The results presented in this study suggest it is likely that increased stromal tensile strength in RFUVA-treated corneas involves reactions such as those shown in
Figure 8A. Thus, it is likely that collagen molecules may become cross-linked in the simultaneous presence of RF and UVA because of the involvement of histidine, hydroxyproline, hydroxylysine, tyrosine, and threonine in cross-links. There is growing evidence indicating that the histidine side chain is a primary target for singlet oxygen generated in biological systems
28 and that a large reduction in the amount of histidine occurs.
26 On reaction, the imidazole moiety is turned into an electrophilic imidazolone that is highly reactive and susceptible to attack, forming covalent cross-links.
28 It is reasonable to assume, given that sterically hindered and biologically less common oxygen-centered nucleophiles (hydroxyproline, threonine, tyrosine) are immune to the capping procedures performed, that these secondary and phenolic alcohols represent several potential nucleophiles in bond-forming covalent pathways that may serve as an explanation for the increase in strength observed in RFUVA-treated tissue. In association with the experimentally verified involvement of carbonyl (likely aldehyde) groups, the indications of 2,3-butanedione production during the RFUVA protocol also necessitated incorporation of this potential in situ-generated reactant into any scheme that relies on RF photoexcitation in the presence of molecular oxygen. The steps in this scheme that appear to have been inhibited by azide or by capping of aldehyde groups are shown in
Figure 8B. The data presented notably deviate from the trend of singlet oxygen independence observed by Kato et al.
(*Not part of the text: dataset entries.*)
(** ** What a generation step does to the counters *)

Lemma get_next_token_counters E h tr temp top_p size r out h' tr' :
  get_next_token E h tr temp top_p size = Ret (r, out, h', tr') ->
  in_int (n_cur h) -> 0 <= n_gen h -> max_new_tokens h <= INT_MAX ->
  is_prepared h' = is_prepared h /\
  n_prompt h' = n_prompt h /\
  max_new_tokens h' = max_new_tokens h /\
  ((n_cur h' = n_cur h /\ n_gen h' = n_gen h /\ ~ token_accepted tr tr'
    /\ r <= 0) \/
   (n_cur h' = n_cur h + 1 /\ n_gen h' = n_gen h + 1 /\
    token_accepted tr tr' /\
    is_prepared h = true /\
    n_cur h < int_sub (wrap32 (llama_n_ctx E)) 4 /\
    n_gen h < max_new_tokens h)).
Proof.
  intros H Hcur Hgen Hmax. apply get_next_token_paths in H.
  destruct H as
    [ Hp
    | h1 tr1 Hp Hes
    | h1 tr1 Hp Hes Hc Hfull
    | h1 tr1 Hp Hes Hc Hroom Hmaxed
    | h1 tr1 id n written Hs Hn Hw
    | h1 tr1 id n written Hs Hns Heog
    | h1 tr1 id n written old arr res Hs Hns Heog Hslots Hres Hne
    | h1 tr1 id n written old arr Hs Hns Heog Hslots Hres ];
    try (destruct Hs as (Hp & Hes & Hc & Hv & Hroom & Hleft & Hid & Hpiece)).
  1:{ repeat split; auto. left. repeat split; auto; try lia.
      apply not_accepted_same. }
  all: pose proof (ensure_sampler_fields _ _ _ _ _ _ _ _ Hes)
      as (_ & _ & _ & _ & Hcur1 & Hp1 & _ & Hpr1 & Hgen1 & Hmax1);
    destruct (ensure_sampler_trace _ _ _ _ _ _ _ _ Hes)
      as (evs & -> & _ & _);
    simpl; (split; [exact Hp1|]); (split; [exact Hpr1|]);
    (split; [exact Hmax1|]).
  1-6: left; (split; [exact Hcur1|]); (split; [exact Hgen1|]);
    (split; [|lia]);
    trace_end; intros (entries & Hlast); congruence.
  right.
  assert (Hup : int_sub (wrap32 (llama_n_ctx E)) 4 <= INT_MAX)
    by apply wrap32_range.
  rewrite !int_add_id by (unfold in_int, INT_MIN, INT_MAX in *; lia).
  repeat split; auto; trace_end; eauto.
Qed.

(** ** What the calls leave alone *)

Lemma get_next_token_frame E h tr temp top_p size r out h' tr' :
  get_next_token E h tr temp top_p size = Ret (r, out, h', tr') ->
  model h' = model h /\ ctx h' = ctx h /\ vocab h' = vocab h /\
  batch_size h' = batch_size h /\ capacity h' = capacity h.
Proof.
  intros H. apply get_next_token_paths in H.
  destruct H as
    [ Hp
    | h1 tr1 Hp Hes
    | h1 tr1 Hp Hes Hc Hfull
    | h1 tr1 Hp Hes Hc Hroom Hmaxed
    | h1 tr1 id n written Hs Hn Hw
    | h1 tr1 id n written Hs Hns Heog
    | h1 tr1 id n written old arr res Hs Hns Heog Hslots Hres Hne
    | h1 tr1 id n written old arr Hs Hns Heog Hslots Hres ];
    try (destruct Hs as (Hp & Hes & Hc & Hv & Hroom & Hleft & Hid & Hpiece));
    [ now repeat split | .. ];
    pose proof (ensure_sampler_fields _ _ _ _ _ _ _ _ Hes)
      as (Hm1 & Hc1 & Hv1 & Hb1 & _ & _ & Hbs1 & _);
    unfold capacity; simpl; rewrite ?Hb1, ?Hslots; repeat split; auto.
Qed.

Lemma prefill_fields E fuel tokens n_tok i h tr ok h' tr' :
  prefill E fuel tokens n_tok i h tr = Ret (ok, h', tr') ->
  model h' = model h /\ ctx h' = ctx h /\ vocab h' = vocab h /\
  smpl h' = smpl h /\ is_prepared h' = is_prepared h /\
  batch_size h' = batch_size h /\ last_temp h' = last_temp h /\
  last_top_p h' = last_top_p h /\ n_prompt h' = n_prompt h /\
  n_gen h' = n_gen h /\ max_new_tokens h' = max_new_tokens h.
Proof.
  intros H. apply prefill_frame in H as (Hh & _). rewrite Hh.
  repeat split.
Qed.

Lemma prepare_prompt_frame E h tr prompt ok h' tr' :
  prepare_prompt E h tr prompt = Ret (ok, h', tr') ->
  in_int (n_cur h) ->
  model h' = model h /\ ctx h' = ctx h /\ vocab h' = vocab h /\
  batch_size h' = batch_size h /\ capacity h' = capacity h /\
  smpl h' = smpl h /\ last_temp h' = last_temp h /\
  last_top_p h' = last_top_p h /\
  in_int (n_cur h') /\
  (ok = false -> is_prepared h' = false /\ n_prompt h' = n_prompt h /\
                 n_gen h' = n_gen h /\
                 max_new_tokens h' = max_new_tokens h) /\
  (ok = true -> is_prepared h' = true /\ n_prompt h' = n_cur h' /\
                n_gen h' = 0 /\
                max_new_tokens h' =
                  Z.max 16 (int_sub (int_sub (wrap32 (llama_n_ctx E))
                                       (n_cur h')) 128) /\
                token_count E prompt < int_sub (wrap32 (llama_n_ctx E)) 128).
Proof.
  intros H Hcur.
  apply prepare_prompt_cases in H as (_ & _ & Hcases). cbv zeta in Hcases.
  destruct Hcases as
    [ (Hlong & -> & -> & ->)
    | (Hfits & okp & hp & trp & Hpre & Hend) ].
  { repeat split; auto; try discriminate; apply Hcur. }
  pose proof (prefill_fields _ _ _ _ _ _ _ _ _ _ Hpre)
    as (Hm & Hc & Hv & Hs & Hp & Hbs & Hlt & Hlp & Hpr & Hg & Hmx).
  apply prefill_frame in Hpre as (_ & Hcap & Hint & _).
  simpl in *.
  assert (Hint' : in_int (n_cur hp))
    by (apply Hint; unfold in_int, INT_MIN, INT_MAX; lia).
  destruct Hend as [ (-> & -> & -> & ->) | (-> & -> & -> & ->) ].
  - repeat split; auto; try discriminate; apply Hint'.
  - unfold capacity in *. simpl.
    repeat split; auto; try discriminate; apply Hint'.
Qed.

(** ** Invariants of the handle *)

Lemma get_next_token_initialised E h tr temp top_p size r out h' tr' :
  get_next_token E h tr temp top_p size = Ret (r, out, h', tr') ->
  initialised h -> initialised h'.
Proof.
  intros H (Hm & Hc & Hv & Hbs & Hcap). unfold initialised.
  apply get_next_token_frame in H as (-> & -> & -> & -> & ->).
  repeat split; auto; lia.
Qed.

Lemma get_next_token_counters_ok E h tr temp top_p size r out h' tr' :
  get_next_token E h tr temp top_p size = Ret (r, out, h', tr') ->
  counters_ok h -> counters_ok h'.
Proof.
  intros H (Hcur & Hgen & Hmax & Hsum).
  destruct (get_next_token_counters _ _ _ _ _ _ _ _ _ _ H)
    as (Hp & Hpr & Hmx
        & [ (Hc & Hg & _ & _) | (Hc & Hg & _ & _ & Hroom & Hleft) ]);
    try lia; auto.
  - unfold counters_ok. rewrite Hp, Hpr, Hmx, Hc, Hg. auto.
  - unfold counters_ok. rewrite Hp, Hpr, Hmx, Hc, Hg.
    pose proof (wrap32_range (wrap32 (llama_n_ctx E) - 4)) as Hr.
    unfold int_sub in Hroom. unfold in_int, INT_MIN, INT_MAX in *.
    repeat split; try lia. intros Hy. specialize (Hsum Hy). lia.
Qed.

Lemma prepare_prompt_initialised E h tr prompt ok h' tr' :
  prepare_prompt E h tr prompt = Ret (ok, h', tr') ->
  in_int (n_cur h) -> initialised h -> initialised h'.
Proof.
  intros H Hcur (Hm & Hc & Hv & Hbs & Hcap). unfold initialised.
  apply prepare_prompt_frame in H as (-> & -> & -> & -> & -> & _);
    [repeat split; auto; lia | exact Hcur].
Qed.

Lemma prepare_prompt_counters_ok E h tr prompt ok h' tr' :
  prepare_prompt E h tr prompt = Ret (ok, h', tr') ->
  counters_ok h -> counters_ok h'.
Proof.
  intros H (Hcur & Hgen & Hmax & Hsum).
  apply prepare_prompt_frame in H
    as (_ & _ & _ & _ & _ & _ & _ & _ & Hint & Hno & Hyes); auto.
  destruct ok.
  - destruct (Hyes eq_refl) as (Hp & Hpr & Hg & Hmx & _).
    unfold counters_ok. rewrite Hp, Hpr, Hg, Hmx.
    set (L := int_sub (int_sub (wrap32 (llama_n_ctx E)) (n_cur h')) 128).
    assert (Hr : in_int L) by apply wrap32_range.
    unfold in_int, INT_MIN, INT_MAX in *.
    repeat split; lia.
  - destruct (Hno eq_refl) as (Hp & Hpr & Hg & Hmx).
    unfold counters_ok. rewrite Hp, Hg, Hmx.
    repeat split; auto; try lia; try apply Hint; discriminate.
Qed.

(** ** Invariants of the world *)

(** [wrapper_init] returns null and leaves the heap alone, or returns the
    next address, bound to a fresh handle with between 1 and 128 batch
    slots. *)
Lemma wrapper_init_cases E w path c t m :
  (exists tr, wrapper_init E w path c t m
              = Ret (null, mkWorld (heap w) (next_addr w) tr))
  \/
  (exists size tr,
     1 <= size <= 128 /\
     wrapper_init E w path c t m
     = Ret (next_addr w,
            mkWorld
              (<[next_addr w :=
                   mkHandle true true true (llama_batch_init size) None 0
                     false size f_minus_one f_minus_one 0 0 128]> (heap w))
              (N.succ (next_addr w)) tr)).
Proof.
  unfold wrapper_init.
  destruct (model_load_ok E _ path); cbn [negb]; [|left; eauto].
  destruct (context_init_ok E _); cbn [negb]; [|left; eauto].
  right. eexists _, _. split; [|reflexivity].
  destruct (Z.gtb_spec c 0); lia.
Qed.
26 in collagen aggregation and indicate that the RFUVA process chemically differs from simple aggregation. The data, unlike in collagen aggregation, implicate the spatial proximity of the cross-links because of the high degree of preorganization within the tissue. Although the involvement of collagen molecules is emphasized in
Figures 8A and B, it also is likely that RFUVA could cause cross-linking of other classes of macromolecules of the corneal stroma, such as proteoglycans, to one another or to collagen molecules. Finally, the results in
Figure 2A strongly suggest that the current concentration of RF could be reduced as much as 10-fold in the presence of D
2O and that the use of an RF in D
2O solution could greatly increase corneal strength and degree of cross-linking.